Por Lizoel Costa
Helena, a selvagem poetisa das cordas palhetadas por lasca de chifre de boi, era chamada erroneamente de violeira. Em todos os shows que assisti dessa guerreira valente, cujas veias corria sangue índio, brasileiro e paraguaio, nunca a vi tocando viola, e sim um violão de aço, que tanto podia ser um dobro da Del Vecchio como outros modelos da linha Folk.
Para Helena, o sonho era o que contava desde pequena quando foi apresentada às seis cordas através de um paraguaio viajante que passara pela fazenda Jararaca, no município de Campo Grande, onde nasceu. Cansou de dizer que queria morrer tocando. E foi longe essa mulher de fibra.
Forjada na dureza da vida das fazendas do antigo Mato Grosso, ganhou mundo, presidiu a correção de todos os enganos que pudesse ter se metido na empreitada de abandonar família em busca do ideal de ser uma instrumentista, e levou aos limites sua música em todo espaço possível que aparecesse e fosse notada. Helena vivia como se tivesse um espinho de sonhos enterrado no peito que movia sua ânsia de se expressar através do violão.
Desmantelou-se ao mundo em cacos de saudade, mas foi deixando pra trás, maridos e amigos que a impedissem de seguir sua rota traçada.
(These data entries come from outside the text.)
(* ===== verification/SameProperty.v ===== *)
(** * SameProperty: batching by the value of a property

    [sameProperty(propName)] (highland-batch-by.ts, lines 82-89) is
    [samePattern] with the pattern of an entry being the value of its
    property [propName], compared with [===]; [batchByProp(propName)] (line
    117) is [batchBy] of it.  Entries are object literals ([object]) and
    patterns JavaScript values ([value]).  The unit test and the example
    of the doc comment (lines 97-111) are run here, the second one against
    the consumer [each_log] of [Consumer]. *)

From stdpp Require Import prelude strings gmap.
From S2P Require Import Prelude JsValue Numbers Stream Control BatchBy Machine Consumer GroupSpec SamePattern.

Section sameProperty.
Context {E : Type}.

(** The two callbacks of lines 86-87. *)
Definition property_config (propName : string) : pattern_config E value object :=
  PatternConfig
    (fun x _ => Ok (get_prop x propName))
    (fun p1 p2 => Ok (strict_eq p1 p2)).

(** [sameProperty(propName)] (lines 82-89). *)
Definition sameProperty (propName : string)
    : Control E (TBatchSamePattern value object) object (TBatchSamePattern value object) :=
  samePattern (property_config propName).

(** [batchByProp(propName)] (line 117). *)
Definition batchByProp (propName : string) (object_stream : list (item E object))
    : result E (world E (TBatchSamePattern value object)) :=
  batchBy (sameProperty propName) object_stream.

End sameProperty.

(** ** The documented example (lines 97-112) and the unit test *)

Definition order (sku : string) (order_id : Z) : object :=
  {[ "sku" := VString sku; "order_id" := VInt order_id ]}.

Definition scenario_A : list object := [order "a" 1; order "b" 1; order "c" 2].

(** The calls on the output stream for the three orders of the test: the
    batch of the first two with pattern 1, the batch of the third with
    pattern 2, and the end. *)
Definition scenario_A_output : world Empty_set (TBatchSamePattern value object) :=
  World [CallWrite (Batch (VInt 1) [order "a" 1; order "b" 1]);
         CallWrite (Batch (VInt 2) [order "c" 2]);
         CallEnd] None.

Lemma scenario_A_run :
  batchByProp (E := Empty_set) "order_id" (Highland.of_array scenario_A) = Ok scenario_A_output.
Proof. evaluate. Qed.

(** Scenario A, the unit test and the example of the documentation, as
    calls on the output stream. *)
Example batchByProp_scenario_A :
  batchByProp (E := Empty_set) "order_id" (Highland.of_array scenario_A) =
    Ok (World [CallWrite (Batch (VInt 1) [order "a" 1; order "b" 1]);
               CallWrite (Batch (VInt 2) [order "c" 2]);
               CallEnd] None).
Proof. exact scenario_A_run. Qed.

(** The example of the documentation (lines 97-103): the stream of the
    three orders through [batchByProp('order_id')], read by
    [.each(console.log).done(() => {})].  The state of the reader is what
    has been printed. *)
Definition doc_example
    : system Empty_set (TBatchSamePattern value object) object
        (TBatchSamePattern value object) (list (TBatchSamePattern value object)) :=
  sys_init (Batch VNull []) (Highland.of_array scenario_A) [].

(** The example of the documentation prints the output the
    documentation gives (lines 105-110), however the chain and the consumer
    take turns: when nothing more can happen, the two batches have been
    printed, in order. *)
Lemma doc_example_prints final :
  rtc (sys_step (sameProperty "order_id") each_log) doc_example final ->
  nf (sys_step (sameProperty "order_id") each_log) final ->
  reader final = [Batch (VInt 1) [order "a" 1; order "b" 1];
                  Batch (VInt 2) [order "c" 2]].
Proof.
  intros Hrtc Hnf.
  destruct (sys_final (sameProperty "order_id") each_log (Batch VNull [])
              (Highland.of_array scenario_A) [] scenario_A_output final)
    as (_ & _ & ->); [done|exact scenario_A_run|done..|].
  by rewrite delivered_each_log.
Qed.

(** The body of the unit test (highland-batch-by.spec.ts, lines 6-13): the
    promise the test awaits. *)
Definition should_work : result Empty_set (promise (list (TBatchSamePattern value object))) :=
  res_map collect_to_promise
    (Highland.through (batchByProp "order_id") (Highland.of_array scenario_A)).

(** The unit test passes with the output the documentation gives
    (lines 105-110): the promise resolves with the batch of the first two
    orders and the batch of the third. *)
Example should_work_resolves :
  should_work =
    Ok (Resolved [Batch (VInt 1) [order "a" 1; order "b" 1];
                  Batch (VInt 2) [order "c" 2]]).
Proof. unfold should_work, Highland.through. by rewrite scenario_A_run. Qed.

(** ** Batching by a property whose values are not [null] *)

(** The values on which [===] is an equivalence and which are not the
    sentinel of "no pattern yet". *)
Definition plain (v : value) : Prop := v <> VNull /\ v <> VNaN.

#[export] Instance plain_dec v : Decision (plain v).
Proof. unfold plain. apply _. Defined.

#[export] Instance strict_eq_equiv : PatternEquiv plain strict_eq.
Proof.
  split.
  - intros p [Hnull _]. exact (proj2 (is_null_false p) Hnull).
  - intros p [_ ?]. auto with batch.
  - intros p q _ _. by rewrite strict_eq_sym.
  - intros p q r _ _ _. eauto with batch.
Qed.

Section by_property.
Context {E : Type} (propName : string).
Implicit Types xs : list object.
Implicit Types w : world E (TBatchSamePattern value object).

(** The pattern of an entry. *)
Definition key_of (x : object) : value := get_prop x propName.

(** The specification of [batchByProp] on values other than [null]: the
    maximal runs of consecutive entries whose properties are [===], each
    with the value of its last entry. *)
Definition runs_by_property xs : list (TBatchSamePattern value object) :=
  batch_of_run key_of <$> runs (fun a b => negb (strict_eq (key_of a) (key_of b))) xs.

Lemma property_config_key : property_config (E := E) propName = key_config key_of strict_eq.
Proof. done. Qed.

Lemma cut_by_key_plain (a b : object) :
  key_of a <> VNull ->
  cut_by_key key_of strict_eq a b = negb (strict_eq (key_of a) (key_of b)).
Proof.
  intros Hnull. unfold cut_by_key.
  by pose proof (proj2 (is_null_false (key_of a)) Hnull) as ->.
Qed.

End by_property.

Section by_property_theorems.
Context {E : Type} (propName : string).
Implicit Types xs : list object.
Implicit Types w : world E (TBatchSamePattern value object).

Lemma batchByProp_ok xs :
  xs <> [] ->
  batchByProp (E := E) propName (Highland.of_array xs) =
    Ok (World ((CallWrite <$> (batch_of_run (key_of propName) <$>
                 runs (cut_by_key (key_of propName) strict_eq) xs)) ++ [CallEnd]) None).
Proof.
  intros Hxs. unfold batchByProp, sameProperty. rewrite property_config_key.
  unfold key_config.
  by rewrite (batchBy_ok _ _ (Batch null [])), drive_samePattern, grouped_by_key.
Qed.

(** C4.  When the property of no entry is [null], [batchByProp] writes the
    maximal runs of consecutive entries whose property values are [===],
    each with the value of its last entry as its pattern, then ends the
    output.  The values may be any others: [NaN], which is [===] to
    nothing, makes a batch of every entry that has it, and the two zeros
    are in one batch. *)
Theorem batchByProp_runs xs :
  xs <> [] ->
  Forall (fun x => key_of propName x <> VNull) xs ->
  batchByProp (E := E) propName (Highland.of_array xs) =
    Ok (World ((CallWrite <$> runs_by_property propName xs) ++ [CallEnd]) None).
Proof.
  intros Hxs Hnull. rewrite batchByProp_ok by done. unfold runs_by_property.
  do 5 f_equal. apply runs_ext. intros i x y Hx _.
  apply cut_by_key_plain. by eapply Forall_lookup_1 in Hnull.
Qed.

(** C27.  When the property of every entry is the literal of a safe integer
    (below [2^53] in absolute value), [batchByProp] groups by the equality
    of the integers: it writes the maximal runs of consecutive entries with
    the same integer.  From [2^53] on it need not ([unsafe_ids_merge]). *)
Theorem batchByProp_integer_keys (id : object -> Z) xs :
  xs <> [] ->
  Forall (fun x => key_of propName x = VInt (id x) /\ is_safe_integer (id x) = true) xs ->
  batchByProp (E := E) propName (Highland.of_array xs) =
    Ok (World ((CallWrite <$> (batch_of_run (key_of propName) <$>
                 runs (fun a b => bool_decide (id a <> id b)) xs)) ++ [CallEnd]) None).
Proof.
  intros Hxs Hsafe. rewrite batchByProp_ok by done.
  do 5 f_equal. apply runs_ext. intros i x y Hx Hy.
  destruct (Forall_lookup_1 _ _ _ _ Hsafe Hx) as [Hkx Hsx].
  destruct (Forall_lookup_1 _ _ _ _ Hsafe Hy) as [Hky Hsy].
  rewrite cut_by_key_plain by (by rewrite Hkx).
  by rewrite Hkx, Hky, strict_eq_VInt, bool_decide_not.
Qed.

(** Scenario B: when all the entries have the same property value (any
    value but [NaN]), exactly one batch is written, with all the entries. *)
Lemma batchByProp_single_batch xs v :
  xs <> [] -> v <> VNaN ->
  Forall (fun x => key_of propName x = v) xs ->
  batchByProp (E := E) propName (Highland.of_array xs) =
    Ok (World [CallWrite (Batch v xs); CallEnd] None).
Proof.
  intros Hxs Hv Hall. rewrite batchByProp_ok by done.
  rewrite Forall_forall in Hall.
  rewrite runs_linked_id; [|done|].
  - cbn. do 4 f_equal. unfold batch_of_run. f_equal.
    destruct (last xs) as [y|] eqn:Hlast; [|by apply last_None in Hlast].
    apply Hall. apply last_Some in Hlast as [? ->]. set_solver.
  - apply linked_no_cut. intros a b Ha Hb. unfold cut_by_key.
    rewrite (Hall a Ha), (Hall b Hb), strict_eq_refl by done.
    by rewrite orb_true_r.
Qed.

(** Scenario C: when no property value is [null] and no two entries have
    properties that are [===], one batch is written per entry, in the order
    of the input. *)
Lemma batchByProp_distinct xs :
  xs <> [] ->
  Forall (fun x => key_of propName x <> VNull) xs ->
  (forall i j x y, i <> j -> xs !! i = Some x -> xs !! j = Some y ->
     strict_eq (key_of propName x) (key_of propName y) = false) ->
  batchByProp (E := E) propName (Highland.of_array xs) =
    Ok (World ((CallWrite <$> ((fun x => Batch (key_of propName x) [x]) <$> xs))
               ++ [CallEnd]) None).
Proof.
  intros Hxs Hnull Hdistinct. rewrite batchByProp_ok by done.
  rewrite runs_all_cut; [by rewrite <- (list_fmap_compose (fun x => [x]))|].
  intros i x y Hx Hy. rewrite cut_by_key_plain by (by eapply Forall_lookup_1 in Hnull).
  rewrite (Hdistinct i (S i) x y); [done|lia|done..].
Qed.

(** C38.  Regrouping is idempotent: running [batchByProp] again on the
    entries of the batches it wrote, put end to end, writes the same
    batches. *)
Theorem batchByProp_idempotent xs w :
  batchByProp propName (Highland.of_array xs) = Ok w ->
  batchByProp propName (Highland.of_array (concat (items <$> written w))) = Ok w.
Proof.
  intros Hrun. enough (concat (items <$> written w) = xs) as -> by done.
  revert Hrun. unfold batchByProp, sameProperty. rewrite property_config_key.
  unfold key_config.
  rewrite (batchBy_ok _ _ (Batch null [])), drive_samePattern by done.
  intros [= <-]. by rewrite written_add_calls_end, concat_grouped.
Qed.

End by_property_theorems.

(** ** The values on which the policy does not group by equality *)

Definition tagged (k : value) (sku : string) : object :=
  {[ "k" := k; "sku" := VString sku ]}.

(** A [null] property value is taken for "no pattern yet" (line 50):
    the entry that follows an entry whose property is [null] joins its
    batch whatever its own value is, so a batch can hold entries with
    different property values. *)
Example null_key_merges :
  batchByProp (E := Empty_set) "k"
    (Highland.of_array [tagged (VInt 1) "a"; tagged VNull "b"; tagged (VInt 2) "c"]) =
  Ok (World [CallWrite (Batch (VInt 1) [tagged (VInt 1) "a"]);
             CallWrite (Batch (VInt 2) [tagged VNull "b"; tagged (VInt 2) "c"]);
             CallEnd] None).
Proof. evaluate. Qed.

(** Two orders whose ids are the different integers [2^53] and [2^53 + 1]
    are in one batch: the two literals are the same double. *)
Example unsafe_ids_merge :
  batchByProp (E := Empty_set) "order_id"
    (Highland.of_array [order "a" (2 ^ 53); order "b" (2 ^ 53 + 1)]) =
  Ok (World [CallWrite (Batch (VInt (2 ^ 53)) [order "a" (2 ^ 53); order "b" (2 ^ 53 + 1)]);
             CallEnd] None).
Proof. evaluate. Qed.

(** The two zeros are [===]: entries whose properties are [+0] and [-0]
    are in one batch, whose pattern is the zero of the last of them. *)
Example zero_signs_group :
  batchByProp (E := Empty_set) "k"
    (Highland.of_array [tagged VZero "a"; tagged VNegZero "b"]) =
  Ok (World [CallWrite (Batch VNegZero [tagged VZero "a"; tagged VNegZero "b"]);
             CallEnd] None).
Proof. evaluate. Qed.

(** [NaN] is not [===] to itself: consecutive entries whose property
    is [NaN] are never grouped. *)
Example nan_key_splits :
  batchByProp (E := Empty_set) "k"
    (Highland.of_array [tagged VNaN "a"; tagged VNaN "b"]) =
  Ok (World [CallWrite (Batch VNaN [tagged VNaN "a"]);
             CallWrite (Batch VNaN [tagged VNaN "b"]);
             CallEnd] None).
Proof. evaluate. Qed.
Cuidou para que nada a fizesse desistir de empunhar seu instrumento de madeira e aço e mostrar a cara perante o mundo. Alumbramento que só artistas muito especiais possuem.
Passou-se o tempo neste mundo de Deus, até que o violão de Helena surgisse forte e imponente quando ela já contava com mais de setenta anos. Sua música era como um vinho velho guardado nas adegas mais recônditas de sua alma, esperando apenas o momento de se revelar. Era a Helena de alma sagrada e forjada nos ideais de nunca se desvanecer frente às intempéries da vida.
E foi assim até o momento que os especialistas da revista americana Guitar Player deslumbraram-se com sua arte e a revelaram ao seu país natal cego. Fosse apenas uma dor e as lágrimas inevitáveis pela partida de Helena Meirelles do nosso convívio, talvez fingíssemos suportar o fato de que o mundo continua seu curso normal de amanhecer e anoitecer.
No entanto, só nos resta compartilharmos a saudade que fica nas gravações deixadas por essa maestrina do cerrado, nos timbres inconfundíveis dos solos acalentados em ritmos Ternários das polcas e guarânias que marcarão a construção da identidade musical de Mato Grosso do Sul. A música de Helena, a perseverante e insubstituível, vive.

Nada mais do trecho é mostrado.